Nach einem ersten Aufenthalt in Montréal 1992 faszinierte ihn Québec wegen seiner französischen Sprache, seiner kulturellen Besonderheiten, seiner Mehrsprachigkeit und seiner Verbindung zu Nordamerika. Mit Pierre Filion gab Baier 2000 die Anthologie Anders schreibendes Amerika heraus, um die moderne québecische Literatur einem deutschen Publikum näherzubringen.
Der Band ist ein bemerkenswerter Beitrag, der nicht nur Romanisten an die bereichernden Formen des Kulturaustausches erinnert. Die Autoren zeigen das Engagement einzelner Mediatoren, die dazu beigetragen haben, jeweils das Interesse für Québec oder Deutschland zu wecken und zu verstärken. Es ist durchaus bemerkenswert, dass dieser Austausch sich keineswegs auf einzelne Gebiete beschränkt, sondern die Literatur, das Theater, das Kino, die Kunst und vor allem auch die Erinnerungskultur gleichermaßen betrifft.

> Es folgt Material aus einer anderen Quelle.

(* ===== verification/IpcItems.v ===== *)
(** * The entries of a space in the order of a walk

    Routines that list a space go over its table and then over its tree.  The
    entries they meet, [items], are the capabilities of the space, each once, and
    a walk that stops at no entry is a fold over them. *)

From S2P Require Import Prelude PortName IpcSplay IpcTable IpcTypes IpcHash IpcEntry.
From S2P Require Import IpcSpaceInv IpcCap IpcCapSpace MachPortNames.

(** ** Lists *)

Lemma NoDup_omap_keys {A B} (f : A -> option (Z * B)) l : NoDup l ->
  (forall x y p q, x ∈ l -> y ∈ l -> f x = Some p -> f y = Some q -> p.1 = q.1 -> x = y) ->
  NoDup (omap f l).*1.
Proof.
  induction 1 as [|x l Hx Hl IH]; intros Hinj; [constructor|].
  assert (NoDup (omap f l).*1) as Hl' by (apply IH; intros; eapply Hinj; eauto using list_elem_of_further).
  cbn. destruct (f x) as [p|] eqn:E; [|done]. cbn. constructor; [|done].
  intros (q & Hq & Hin)%list_elem_of_fmap. apply list_elem_of_omap in Hin as (y & Hy & Hf).
  assert (x = y) as <-; [|done]. apply (Hinj x y p q); [apply list_elem_of_here|by apply list_elem_of_further|done..].
Qed.

Lemma length_omap_le {A B} (f : A -> option B) l : (length (omap f l) <= length l)%nat.
Proof. induction l as [|x l IH]; cbn; [done|]. destruct (f x); cbn; lia. Qed.

(** A fold that may fail. *)
Fixpoint fold_opt {A B : Type} (f : A -> B -> option B) (l : list A) (b : B) : option B :=
  match l with
  | [] => Some b
  | x :: l' => LET b' <- f x b ;; fold_opt f l' b'
  end.

Lemma fold_opt_app {A B} (f : A -> B -> option B) l1 l2 b :
  fold_opt f (l1 ++ l2) b = (LET b' <- fold_opt f l1 b ;; fold_opt f l2 b').
Proof. revert b. induction l1 as [|x l1 IH]; intros b; cbn; [done|]. destruct (f x b); [apply IH|done]. Qed.

Section Items.
Context `{PC : PortConfig}.

Definition table_item (t : list ipc_entry) (i : Z) : option (Z * eview) :=
  LET e <- aget t i ;;
  if IE_BITS_TYPE (ie_bits e) =? MACH_PORT_TYPE_NONE then None
  else Some (MACH_PORT_MAKEB i (ie_bits e), view_of e).

Definition tree_item (p : Z * ipc_tree_entry) : Z * eview := (p.1, tree_view p.2).

Definition table_items (t : list ipc_entry) (n : Z) : list (Z * eview) := omap (table_item t) (seqZ 0 n).

Definition items (sp : ipc_space) : list (Z * eview) :=
  table_items (is_table sp) (is_table_size sp) ++ (tree_item <$> splay_elems (is_tree sp)).

(** ** Walks *)

Section Walk.
Context {B : Type} (f g : Z -> eview -> B -> option B).
Hypothesis Hfree : forall n v b, ev_type v = MACH_PORT_TYPE_NONE -> f n v b = Some b.
Hypothesis Hsame : forall n v b, ev_type v <> MACH_PORT_TYPE_NONE -> f n v b = g n v b.

Let step (p : Z * eview) (b : B) : option B := g p.1 p.2 b.

Lemma for_table_items t count lo b : 0 <= lo -> lo + Z.of_nat count <= alen t ->
  for_up count lo (fun i b => LET e <- aget t i ;; f (MACH_PORT_MAKEB i (ie_bits e)) (view_of e) b) b =
  fold_opt step (omap (table_item t) (seqZ lo (Z.of_nat count))) b.
Proof using Hfree Hsame.
  revert lo b. induction count as [|count IH]; intros lo b Hlo Hn; [done|].
  rewrite Nat2Z.inj_succ, seqZ_cons by lia. cbn [for_up omap list_omap]. unfold table_item at 1.
  destruct (aget_is_Some t lo) as [e He]; [lia|]. rewrite He.
  rewrite Z.add_1_r, Z.pred_succ. rewrite <- Z.add_1_r. zcase.
  - rewrite Hfree by done. apply IH; lia.
  - cbn [fold_opt]. unfold step at 1. cbn [fst snd]. rewrite Hsame by done.
    destruct (g _ _ b); [|done]. apply IH; lia.
Qed.

Lemma visit_items l acc : Forall (fun p => IE_BITS_TYPE (ite_bits p.2) <> MACH_PORT_TYPE_NONE) l ->
  visit (fun acc n te =>
    (LET b <- acc ;;
     ASSERT negb (IE_BITS_TYPE (ite_bits te) =? MACH_PORT_TYPE_NONE) ;;
     g n (tree_view te) b, false)) acc l =
  (LET b <- acc ;; fold_opt step (tree_item <$> l) b, l).
Proof using.
  intros Hl. revert acc. induction Hl as [|[n te] l Ht Hl IH]; intros acc; cbn; [by destruct acc|].
  rewrite IH. cbn in Ht. rewrite (proj2 (Z.eqb_neq _ _) Ht). by destruct acc.
Qed.

Lemma walk_space_items sp b : splay_wf (is_tree sp) -> alen (is_table sp) = is_table_size sp ->
  (forall n te, (n, te) ∈ splay_elems (is_tree sp) -> IE_BITS_TYPE (ite_bits te) <> MACH_PORT_TYPE_NONE) ->
  exists sp', resplays sp sp' /\
    walk_space sp f g b = (LET b' <- fold_opt step (items sp) b ;; Some (b', sp')).
Proof using Hfree Hsame.
  intros Hwf Hl Ht. unfold walk_space, walk_table, walk_tree.
  rewrite for_table_items by (rewrite ?Z2Nat.id; pose proof (alen_nonneg (is_table sp)); lia).
  rewrite Z2Nat.id by (pose proof (alen_nonneg (is_table sp)); lia).
  unfold items. rewrite fold_opt_app. fold (table_items (is_table sp) (is_table_size sp)).
  destruct (splay_for_each_correct (fun acc n te =>
    (LET b <- acc ;; ASSERT negb (IE_BITS_TYPE (ite_bits te) =? MACH_PORT_TYPE_NONE) ;; g n (tree_view te) b, false))
    None (is_tree sp) Hwf) as (tr0 & _).
  destruct (fold_opt step (table_items _ _) b) as [b1|].
  2:{ exists sp. split; [by apply resplays_refl|done]. }
  destruct (splay_for_each_correct (fun acc n te =>
    (LET b <- acc ;; ASSERT negb (IE_BITS_TYPE (ite_bits te) =? MACH_PORT_TYPE_NONE) ;; g n (tree_view te) b, false))
    (Some b1) (is_tree sp) Hwf) as (tr & -> & Hw & He).
  rewrite visit_items in He |- * by (apply Forall_forall; intros [n te]; apply Ht). cbn [fst snd] in *.
  exists (sp_set_tree tr sp). split; [by exists tr|]. by destruct (fold_opt step (tree_item <$> _) b1).
Qed.
End Walk.

(** ** Items and capabilities *)

Variable its : list Z.
Hypothesis Hits : entries_sizes_ok its.
Variable st : kstate.
Hypothesis Hwf : space_wf its None st.
Let sp := k_space st.

Lemma table_index i e : aget (is_table sp) i = Some e -> is_index i /\ is_u32 (ie_bits e).
Proof using Hits Hwf.
  intros He. split; [|by apply (wf_table _ _ _ Hwf i e He)].
  destruct (wf_sizes _ _ _ Hwf) as (Hl & Ha & _). apply aget_Some_range in He.
  apply entries_sizes_range in Ha; [|done]. unfold sp in He. unfold is_index. lia.
Qed.

Lemma makeb_parts i e : aget (is_table sp) i = Some e ->
  MACH_PORT_INDEX (MACH_PORT_MAKEB i (ie_bits e)) = i /\
  MACH_PORT_GEN (MACH_PORT_MAKEB i (ie_bits e)) = IE_BITS_GEN (ie_bits e).
Proof using Hits Hwf.
  intros [Hi Hu]%table_index. unfold MACH_PORT_MAKEB.
  split; [apply index_make|apply gen_make]; auto using is_gen_bits.
Qed.

Lemma tree_elem_lookup n te : (n, te) ∈ splay_elems (is_tree sp) <-> tree_map sp !! n = Some te.
Proof using Hwf.
  unfold tree_map, splay_map. symmetry. rewrite <- elem_of_list_to_map; [done|].
  apply keys_sorted_NoDup, splay_wf_sorted, (wf_splay _ _ _ Hwf).
Qed.

Lemma tree_elem_type n te : (n, te) ∈ splay_elems (is_tree sp) -> IE_BITS_TYPE (ite_bits te) <> MACH_PORT_TYPE_NONE.
Proof using Hwf.
  intros Hte%tree_elem_lookup Ht. destruct (wf_tree _ _ _ Hwf _ _ Hte) as (_ & _ & _ & Ho). by discriminate (Ho Ht).
Qed.

Lemma elem_table_item n v : (n, v) ∈ table_items (is_table sp) (is_table_size sp) <->
  exists e, aget (is_table sp) (MACH_PORT_INDEX n) = Some e /\ IE_BITS_TYPE (ie_bits e) <> MACH_PORT_TYPE_NONE /\
    IE_BITS_GEN (ie_bits e) = MACH_PORT_GEN n /\ v = view_of e.
Proof using Hits Hwf.
  unfold table_items. rewrite list_elem_of_omap. setoid_rewrite elem_of_seqZ. unfold table_item. split.
  - intros (i & Hi & H). destruct (aget (is_table sp) i) as [e|] eqn:E; [|done].
    destruct (makeb_parts i e E) as [Hx Hg]. revert H. zcase; [done|]. intros [= <- <-].
    exists e. by rewrite Hx, Hg.
  - intros (e & He & Ht & Hg & ->). exists (MACH_PORT_INDEX n).
    split; [apply aget_Some_range in He; destruct (wf_sizes _ _ _ Hwf) as [Hl _]; fold sp in Hl; lia|].
    rewrite He, (proj2 (Z.eqb_neq _ _) Ht). destruct (makeb_parts _ _ He) as [Hx Hg'].
    do 2 f_equal. apply index_gen_inj; congruence.
Qed.

Lemma elem_tree_item n v : (n, v) ∈ tree_item <$> splay_elems (is_tree sp) <->
  exists te, tree_map sp !! n = Some te /\ v = tree_view te.
Proof using Hwf.
  rewrite list_elem_of_fmap. split.
  - intros ([n' te] & [= -> ->] & H%tree_elem_lookup). by exists te.
  - intros (te & H & ->). exists (n, te). split; [done|]. by apply tree_elem_lookup.
Qed.

(** An item is the entry of its name. *)
Lemma item_ref n v : (n, v) ∈ items sp ->
  exists ref, ref_for sp n ref /\ view_of <$> get_entry sp ref = Some v /\ ev_type v <> MACH_PORT_TYPE_NONE.
Proof using Hits Hwf.
  unfold items. rewrite elem_of_app, elem_table_item, elem_tree_item. intros [(e & He & Ht & Hg & ->)|(te & Hte & ->)].
  - exists (InTable (MACH_PORT_INDEX n)). split_and!; [left; eauto|cbn; by rewrite He|done].
  - exists (InTree n). split_and!; [right; by rewrite Hte|by rewrite get_entry_tree, Hte|].
    by eapply tree_elem_type, tree_elem_lookup.
Qed.

Lemma item_cap n v : (n, v) ∈ items sp -> space_caps sp n = Some (the_cap v).
Proof using Hits Hwf.
  intros (ref & Hr & Hv & Ht)%item_ref. rewrite (ref_for_caps sp _ _ (wf_collisions _ _ _ Hwf) Hr).
  destruct (get_entry sp ref) as [e|]; [|done]. injection Hv as <-. cbn. unfold entry_cap, cap_of.
  by rewrite (proj2 (Z.eqb_neq (IE_BITS_TYPE (ie_bits e)) _) Ht).
Qed.

Lemma cap_item n cap : space_caps sp n = Some cap -> exists v, (n, v) ∈ items sp /\ cap = the_cap v.
Proof using Hits Hwf.
  intros H. unfold items. setoid_rewrite elem_of_app. setoid_rewrite elem_table_item. setoid_rewrite elem_tree_item.
  assert ((tree_map sp !! n ≫= tentry_cap) = Some cap ->
    exists te, tree_map sp !! n = Some te /\ cap = the_cap (tree_view te)) as Htr.
  { destruct (tree_map sp !! n) as [te|]; [|done]. cbn. unfold tentry_cap, cap_of. zcase; [done|].
    intros [= <-]. by exists te. }
  unfold space_caps, caps in H. destruct (aget _ _) as [e|] eqn:E; [|naive_solver].
  destruct (Z.eqb_spec (IE_BITS_GEN (ie_bits e)) (MACH_PORT_GEN n)) as [Hg|Hg]; [|naive_solver].
  unfold entry_cap, cap_of in H. revert H. zcase; [done|]. intros [= <-]. exists (view_of e).
  split; [|done]. left. by exists e.
Qed.

Lemma items_NoDup : NoDup (items sp).*1.
Proof using Hits Hwf.
  unfold items. rewrite fmap_app. apply NoDup_app. split_and!.
  - apply NoDup_omap_keys; [apply NoDup_seqZ|]. intros i j p q _ _ Hp Hq Heq. revert Hp Hq. unfold table_item.
    destruct (aget _ i) as [ei|] eqn:Ei, (aget _ j) as [ej|] eqn:Ej; [|done..].
    do 2 zcase; try done. intros [= <-] [= <-]. cbn in Heq.
    rewrite <- (proj1 (makeb_parts i ei Ei)), <- (proj1 (makeb_parts j ej Ej)). by rewrite Heq.
  - intros n ([n1 v1] & -> & H1)%list_elem_of_fmap ([n2 v2] & Heq & H2)%list_elem_of_fmap. cbn in Heq. subst n2.
    apply elem_table_item in H1 as (e & He & _ & Hg & _). apply elem_tree_item in H2 as (te & Hte & _).
    destruct (wf_collisions _ _ _ Hwf _ _ He) as [_ Hc]. fold sp in Hc. by apply (Hc n1); rewrite ?Hte.
  - rewrite <- list_fmap_compose. apply keys_sorted_NoDup, splay_wf_sorted, (wf_splay _ _ _ Hwf).
Qed.

Lemma items_length : Z.of_nat (length (items sp)) <= is_table_size sp + is_tree_total sp.
Proof using Hwf.
  unfold items, table_items. rewrite length_app, length_fmap, (wf_total _ _ _ Hwf : is_tree_total sp = _). fold sp.
  pose proof (length_omap_le (table_item (is_table sp)) (seqZ 0 (is_table_size sp))) as Hl. rewrite length_seqZ in Hl.
  destruct (wf_sizes _ _ _ Hwf) as [Hs _]. fold sp in Hs. pose proof (alen_nonneg (is_table sp)).
  assert (length (splay_elems (is_tree sp)) = size (tree_map sp)) as Htot; [|lia].
  unfold tree_map, splay_map. rewrite map_size_list_to_map; [done|].
  apply keys_sorted_NoDup, splay_wf_sorted, (wf_splay _ _ _ Hwf).
Qed.
End Items.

Florian Lissons Einschätzung der Arbeiten von Lothar Baier resümiert das Spannungsfeld, in dem sich der deutsch-québecische Kulturaustuasch bewegt: „Baiers Kritik erinnert uns daran, dass der durch die Globalisierung erleichterte Austausch auch eine interkulturelle Perspektive erfordert, die unverzichtbar ist, um einen humanistischen und gerechten Blick auf die Welt zu werfen – jene Sichtweise, die diesem deutschen Essayisten, der uns vor mehr als zwanzig Jahren viel zu früh verlassen hat, so am Herzen lag.“ (S. 97)
Robert Dion, Louise-Hélène Filion, Hans-Jürgen Lüsebrink, Hg.
> Modernités connectées
Les transferts littéraires et culturels Québec-Allemagne (XIXe – XXIe siècles)
Papier ISBN 978-2-7606-5552-2 37,95 $ <
PDF ISBN 978-2-7606-5553-9
E-Pub< ISBN 978-2-7606-5554-6
Montréal, Québec, Presses Universitaire de Montréal 2026.